Today's Railways Europe
- Cover of Today's Railways Europe №303, featuring an image of a PKP class EP07
- Editor: Keith Barrow
- Former editors: David Haydock
- Categories: Rail transport
- Frequency: Monthly
- Publisher: Platform 5
- Founder: Platform 5
- First issue: July 1994
- Country: England
- Based in: Sheffield
- Language: English
- Website: platform5.com
- ISSN: 1354-2753

= Today's Railways Europe =

English rail transport magazine

Today's Railways Europe is an English-based monthly magazine covering rail transport in Europe. It was founded by Platform 5 in July 1994. Initially published bimonthly, from August 1997 it was published monthly.
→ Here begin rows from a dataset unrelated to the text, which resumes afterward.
(** C6. The specification asks that every byte of an abbreviated result
    is defined, that the result has [width] characters, and that
    [abbreviateString(_, "abcdefghij", 8)] is [ab...hij]; the function is
    documented to fill the array.  The first copy takes [width/2 - 3]
    characters while the dots start at offset [width/2 - 2], so the byte
    at offset [width/2 - 3] is never written.  For [abcdefghij] and the
    width 8 that is the byte at offset 1: in an array that was never
    written it stays without a value and the array holds no C string; in
    an array of NUL bytes the result is [a], one character long; in an
    array filled with [x] the result is [ax...hij], which is neither the
    [ab...hij] of the specification nor a result with the dots at offset
    8/2 - 3 = 1. *)
Theorem abbreviateString_gap :
  (exists ret',
      abbreviateString (uninitialised 9) (lit "abcdefghij") 8 = Returns ret'
      /\ nth 1 ret' None = None
      /\ buffer_cstr ret' = Undefined)
  /\ (exists ret',
         abbreviateString (map Some (repeat NUL 9)) (lit "abcdefghij") 8
         = Returns ret'
         /\ buffer_cstr ret' = Returns (lit "a")
         /\ length (lit "a") <> Nat.min (length (lit "abcdefghij")) 8)
  /\ (exists ret',
         abbreviateString (map Some (lit "xxxxxxxxx")) (lit "abcdefghij") 8
         = Returns ret'
         /\ buffer_cstr ret' = Returns (lit "ax...hij")
         /\ lit "ax...hij" <> lit "ab...hij"
         /\ ~ abbreviated (lit "abcdefghij") 8 (lit "ax...hij")).
Proof.
  split; [|split].
  - eexists. split; [vm_compute; reflexivity|]. split; reflexivity.
  - eexists. split; [vm_compute; reflexivity|]. split; [reflexivity|].
    cbv. discriminate.
  - eexists. split; [vm_compute; reflexivity|]. split; [reflexivity|].
    split; [discriminate|].
    intros (_ & _ & H). destruct H as (p & s & E & Hp & _); [simpl; lia|].
    change (8 / 2 - 3) with 1 in Hp.
    destruct p as [|c [|d p]]; try discriminate Hp.
    vm_compute in E. discriminate E.
Qed.

(** The scenario of the specification, in an array filled with [x]: the
    second byte is the one the array had. *)
Example abbreviateString_scenario :
  (ret <- abbreviateString (map Some (lit "xxxxxxxxx"))
            (lit "abcdefghij") 8 ;;
   buffer_cstr ret)
  = Returns (lit "ax...hij").
Proof. vm_compute. reflexivity. Qed.

(** ** Binary64 arithmetic: what [len * 0.75] and [len * 0.42] are *)

Section Binary64.

Local Open Scope Z_scope.

Lemma digits2_pos_size (p : positive) : digits2_pos p = Pos.size p.
Proof. induction p; simpl; congruence. Qed.

Lemma digits2_pos_bounds (p : positive) :
  2 ^ (Zpos (digits2_pos p) - 1) <= Zpos p < 2 ^ Zpos (digits2_pos p).
Proof.
  rewrite digits2_pos_size. split.
  - pose proof (Pos.size_le p) as H.
    apply Pos2Z.pos_le_pos in H. rewrite Pos2Z.inj_pow in H.
    change (Z.pos p~0) with (2 * Z.pos p) in H.
    replace (Zpos (Pos.size p)) with (Z.succ (Zpos (Pos.size p) - 1)) in H by lia.
    rewrite Z.pow_succ_r in H by lia. lia.
  - pose proof (Pos.size_gt p) as H.
    apply Pos2Z.pos_lt_pos in H. now rewrite Pos2Z.inj_pow in H.
Qed.
Lemma scenarios_loop_keeps_order
    (investment_type : string) (principal cdi_value rate : R)
    (labels : list string) (scenarios_days : list Z)
    (data : list Tab2.scenario) :
  Tab2.scenarios_loop investment_type principal cdi_value rate labels
    0 scenarios_days [] = Ok data ->
  map Tab2.Dias data = scenarios_days /\
  ((List.length scenarios_days <= List.length labels)%nat ->
   map Tab2.Prazo data = firstn (List.length scenarios_days) labels) /\
  (labels = [] ->
   map Tab2.Prazo data
   = map (fun days => (str_of_int days ++ "d")%string) scenarios_days).
Proof.
  intros Hrun. apply scenarios_loop_terms in Hrun.
  destruct Hrun as (Hdias & Hlab & Hfall).
  split; [exact Hdias | split].
  - intros Hlen. apply Hlab. cbn. exact Hlen.
  - intros ->. apply Hfall. cbn. lia.
Qed.

(** X9. The scenario loop keeps the order of the terms and pairs them
    with the labels by position: the rows it returns carry the terms of
    the list in list order, their labels are the first labels of the label
    list when there are enough of them, and with no label list every row
    is labelled by its number of days followed by "d". *)
Theorem scenarios_loop_order
    (investment_type : string) (principal cdi_value rate : R)
    (labels : list string) (scenarios_days : list Z)
    (data : list Tab2.scenario) :
  Tab2.scenarios_loop investment_type principal cdi_value rate labels
    0 scenarios_days [] = Ok data ->
  map Tab2.Dias data = scenarios_days /\
  ((List.length scenarios_days <= List.length labels)%nat ->
   map Tab2.Prazo data = firstn (List.length scenarios_days) labels) /\
  (labels = [] ->
   map Tab2.Prazo data
   = map (fun days => (str_of_int days ++ "d")%string) scenarios_days).
Proof.
  exact (scenarios_loop_keeps_order investment_type principal cdi_value rate labels scenarios_days data).
Qed.

Lemma scenarios_loop_order_witness :
  exists data,
    Tab2.scenarios_loop Tributavel 10000 14.65 14.65 Tab2.standard_labels
      0 Tab2.standard_days [] = Ok data /\
    map Tab2.Dias data = Tab2.standard_days /\
    map Tab2.Prazo data = Tab2.standard_labels.
Proof.
  destruct (scenarios_loop_ordinary Tributavel 10000 14.65 14.65
              Tab2.standard_labels Tab2.standard_days) as [data Hdata];
    [lra | lra | repeat constructor; lia |].
  exists data. split; [exact Hdata |].
  pose proof (scenarios_loop_order _ _ _ _ _ _ _ Hdata) as (Hd & Hl & _).
  split; [exact Hd |]. apply Hl. cbn. lia.
Defined.

Lemma first_maximum_In {A : Type} (measure : A -> R) (items : list A)
    (best : A) :
  first_maximum measure items best -> In best items.
Proof.
  intros (before & after & -> & _). apply in_or_app. right. left. reflexivity.
Qed.

Lemma first_minimum_In {A : Type} (measure : A -> R) (items : list A)
    (worst : A) :
  first_minimum measure items worst -> In worst items.
Proof.
  intros (before & after & -> & _). apply in_or_app. right. left. reflexivity.
Qed.

Lemma scenarios_block_total_data
    (investment_type : string) (principal cdi_value rate : R)
    (labels : list string) (scenarios_days : list Z) :
  cdi_value <> 0 -> -100 <= rate <= 100 -> scenarios_days <> [] ->
  Forall (fun days => (0 < days <= 365000)%Z) scenarios_days ->
  exists a,
    Tab2.scenarios_block investment_type principal cdi_value rate labels
      scenarios_days = Ok (Some a) /\
    Tab2.scenarios_loop investment_type principal cdi_value rate labels
      0 scenarios_days [] = Ok (Tab2.scenarios_data a).
Proof.
  intros Hcdi Hrate Hne Hdays.
  destruct (scenarios_loop_ordinary investment_type principal cdi_value rate
              labels scenarios_days Hcdi Hrate Hdays)
    as [data Hloop].
  pose proof (scenarios_loop_float_rows _ _ _ _ _ _ _ _ _ Hloop
                (Forall_nil _)) as [Hrows Hlen].
  assert (Hdata : data <> []).
  { intros ->. destruct scenarios_days; [congruence | discriminate Hlen]. }
  apply float_rows_keys in Hrows.
  destruct (py_max_first _ _ data Hdata Hrows) as (best & Hmax & _).
  destruct (py_min_first _ _ data Hdata Hrows) as (worst & Hmin & _).
  exists {| Tab2.scenarios_data := data;
            Tab2.best_scenario := best;
            Tab2.worst_scenario := worst |}.
  split; [| exact Hloop].
  unfold Tab2.scenarios_block.
  destruct scenarios_days as [| d rest]; [congruence |].
  rewrite Hloop. cbn [bind]. rewrite Hmax. cbn [bind]. rewrite Hmin.
  reflexivity.
Qed.

(** X10. On a CDI other than zero, an annual gross rate between -100 and
    100 percent and a non-empty list of terms of 1 to 365000 days the
    scenario block raises nothing: it returns an analysis with one row per
    term, in the order of the terms, whose best and worst scenarios are
    rows of it. *)
Theorem scenarios_block_total
    (investment_type : string) (principal cdi_value rate : R)
    (labels : list string) (scenarios_days : list Z) :
  cdi_value <> 0 -> -100 <= rate <= 100 -> scenarios_days <> [] ->
  Forall (fun days => (0 < days <= 365000)%Z) scenarios_days ->
  exists a,
    Tab2.scenarios_block investment_type principal cdi_value rate labels
      scenarios_days = Ok (Some a) /\
    map Tab2.Dias (Tab2.scenarios_data a) = scenarios_days /\
    In (Tab2.best_scenario a) (Tab2.scenarios_data a) /\
    In (Tab2.worst_scenario a) (Tab2.scenarios_data a).
Proof.
  intros Hcdi Hrate Hne Hdays.
  destruct (scenarios_loop_ordinary investment_type principal cdi_value rate
              labels scenarios_days Hcdi Hrate Hdays)
    as [data Hloop].
  pose proof (scenarios_loop_float_rows _ _ _ _ _ _ _ _ _ Hloop
                (Forall_nil _)) as [Hrows Hlen].
  pose proof (scenarios_loop_keeps_order _ _ _ _ _ _ _ Hloop) as (Hdias & _).
  assert (Hdata : data <> []).
  { intros ->. destruct scenarios_days; [congruence | discriminate Hlen]. }
  apply float_rows_keys in Hrows.
  destruct (py_max_first _ _ data Hdata Hrows) as (best & Hmax & Hbest).
  destruct (py_min_first _ _ data Hdata Hrows) as (worst & Hmin & Hworst).
  exists {| Tab2.scenarios_data := data;
            Tab2.best_scenario := best;
            Tab2.worst_scenario := worst |}.
  split.
  - unfold Tab2.scenarios_block.
    destruct scenarios_days as [| d rest]; [congruence |].
    rewrite Hloop. cbn [bind]. rewrite Hmax. cbn [bind]. rewrite Hmin.
    reflexivity.
  - cbn. split; [exact Hdias | split].
    + eapply first_maximum_In, Hbest.
    + eapply first_minimum_In, Hworst.
Qed.

Lemma scenarios_block_total_witness :
  exists a,
    Tab2.scenarios_block Isento 10000 14.65 14 Tab2.standard_labels
      Tab2.standard_days = Ok (Some a) /\
    map Tab2.Dias (Tab2.scenarios_data a) = Tab2.standard_days /\
    In (Tab2.best_scenario a) (Tab2.scenarios_data a) /\
    In (Tab2.worst_scenario a) (Tab2.scenarios_data a).
Proof.
  apply (scenarios_block_total Isento 10000 14.65 14 Tab2.standard_labels
           Tab2.standard_days); [lra | lra | discriminate |].
  repeat constructor; lia.
Defined.
(** * ja3: fingerprint controller and HTTP/2 fingerprint codec

    A shallow embedding of the Go package [ja3] (the adaptive error
    registry, the spec pruning, the ALPN adjustment, the retry loop, the
    HTTP/2 fingerprint codec and the spec builder), followed by the
    properties proved about it.

    Conventions.
    - Go's fixed-width integers are [Z] with the conversions written out
      ([to_uint16], [to_uint32]).
    - Go strings are [string] (sequences of bytes).
    - [sync.Map] keyed by host name is a [gmap string _]; [kinds.Set[uint16]]
      is a [gset Z].
    - TLS extensions live behind pointers: a spec holds a list of addresses
      into a store of extension objects, and the functions that mutate an
      extension in place update that store. *)

From Stdlib Require Import ZArith Ascii String List Lia.
From stdpp Require Import base option list gmap strings.

Local Open Scope string_scope.
Local Open Scope Z_scope.

#[local] Set Warnings "-clear-no-such-hyp".

(* ===================================================================== *)
(** * Part I. Definitions                                                 *)
(* ===================================================================== *)

(** ** Fixed-width integers *)

Definition to_uint16 (i : Z) : Z := i mod 65536.
Definition to_uint32 (i : Z) : Z := i mod 4294967296.
Definition is_uint16 (i : Z) : Prop := 0 <= i < 65536.
Definition is_uint32 (i : Z) : Prop := 0 <= i < 4294967296.

(** Range of Go's [int] on a 64-bit platform. *)
Definition minInt : Z := - 9223372036854775808.
Definition maxInt : Z := 9223372036854775807.

(** ** The pieces of [strings], [strconv] and [fmt] the package uses *)

Definition byte_code (c : ascii) : Z := Z.of_N (N_of_ascii c).

(** ['0' <= c <= '9'], giving the digit's value. *)
Definition digit_val (c : ascii) : option Z :=
  let n := byte_code c in
  if (48 <=? n) && (n <=? 57) then Some (n - 48) else None.

Definition digit_char (d : Z) : ascii := ascii_of_N (Z.to_N (48 + d)).

Definition is_digit (c : ascii) : bool := bool_decide (is_Some (digit_val c)).

(** Every byte of the string satisfies [P]. *)
Definition bytes_all (P : ascii -> bool) (s : string) : bool :=
  forallb P (list_ascii_of_string s).

Definition differs (sep : ascii) (c : ascii) : bool := negb (Ascii.eqb c sep).

(** [strings.Split(s, sep)] for a one-byte separator, which is how every
    call of the package uses it ("|", "," and ":").  The result is never
    empty: [Split "" sep = [""]]. *)
Fixpoint Split (s : string) (sep : ascii) : list string :=
  match s with
  | EmptyString => [EmptyString]
  | String c rest =>
      if Ascii.eqb c sep then EmptyString :: Split rest sep
      else match Split rest sep with
           | tok :: toks => String c tok :: toks
           | [] => [String c EmptyString]
           end
  end.

(** [strings.Join(elems, sep)]. *)
Fixpoint Join (elems : list string) (sep : string) : string :=
  match elems with
  | [] => EmptyString
  | x :: rest =>
      match rest with
      | [] => x
      | _ :: _ => x ++ sep ++ Join rest sep
      end
  end.

(** The digit loop of [strconv.Atoi]: base 10, most significant first. *)
Fixpoint parse_digits (s : string) (acc : Z) : option Z :=
  match s with
  | EmptyString => Some acc
  | String c rest =>
      match digit_val c with
      | Some d => parse_digits rest (10 * acc + d)
      | None => None
      end
  end.

(** The sign handling of [strconv.Atoi]: one leading '+' or '-'. *)
Definition split_sign (s : string) : bool * string :=
  match s with
  | EmptyString => (false, s)
  | String c r =>
      if Ascii.eqb c "+" then (false, r)
      else if Ascii.eqb c "-" then (true, r)
      else (false, s)
  end.

(** [strconv.Atoi]: an optional sign, at least one decimal digit, and a
    value that fits [int]; [None] stands for the returned [*NumError]. *)
Definition Atoi (s : string) : option Z :=
  let '(neg, body) := split_sign s in
  match body with
  | EmptyString => None
  | String _ _ =>
      match parse_digits body 0 with
      | Some m =>
          let v := if neg then - m else m in
          if (minInt <=? v) && (v <=? maxInt) then Some v else None
      | None => None
      end
  end.

(** The "%d" verb of [fmt] on an unsigned value: decimal digits, no sign,
    no leading zero.  The loop produces the least significant digit first
    and prepends; a 64-bit value has at most 20 digits, the values printed
    here are [uint16] and [uint32]. *)
Fixpoint itoa_loop (fuel : nat) (n : Z) (acc : string) : string :=
  match fuel with
  | O => acc
  | S fuel' =>
      let acc' := String (digit_char (n mod 10)) acc in
      if n / 10 =? 0 then acc' else itoa_loop fuel' (n / 10) acc'
  end.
It also covered rail transport in Great Britain, and was named simply Today's Railways, until a sister publication Entrain (later Today's Railways UK) was launched in 2002, and from then on Today's Railways Europe concentrated on rail transport in Continental Europe. Production of the magazine as of 3 April 2020 was suspended due to the coronavirus (COVID-19) outbreak. Production resumed with the July 2020 issue.

The magazine was edited by Peter Fox until his death in 2011. Fox wrote the monthly "Grumpy Old Man" column. The present editor is Keith Barrow.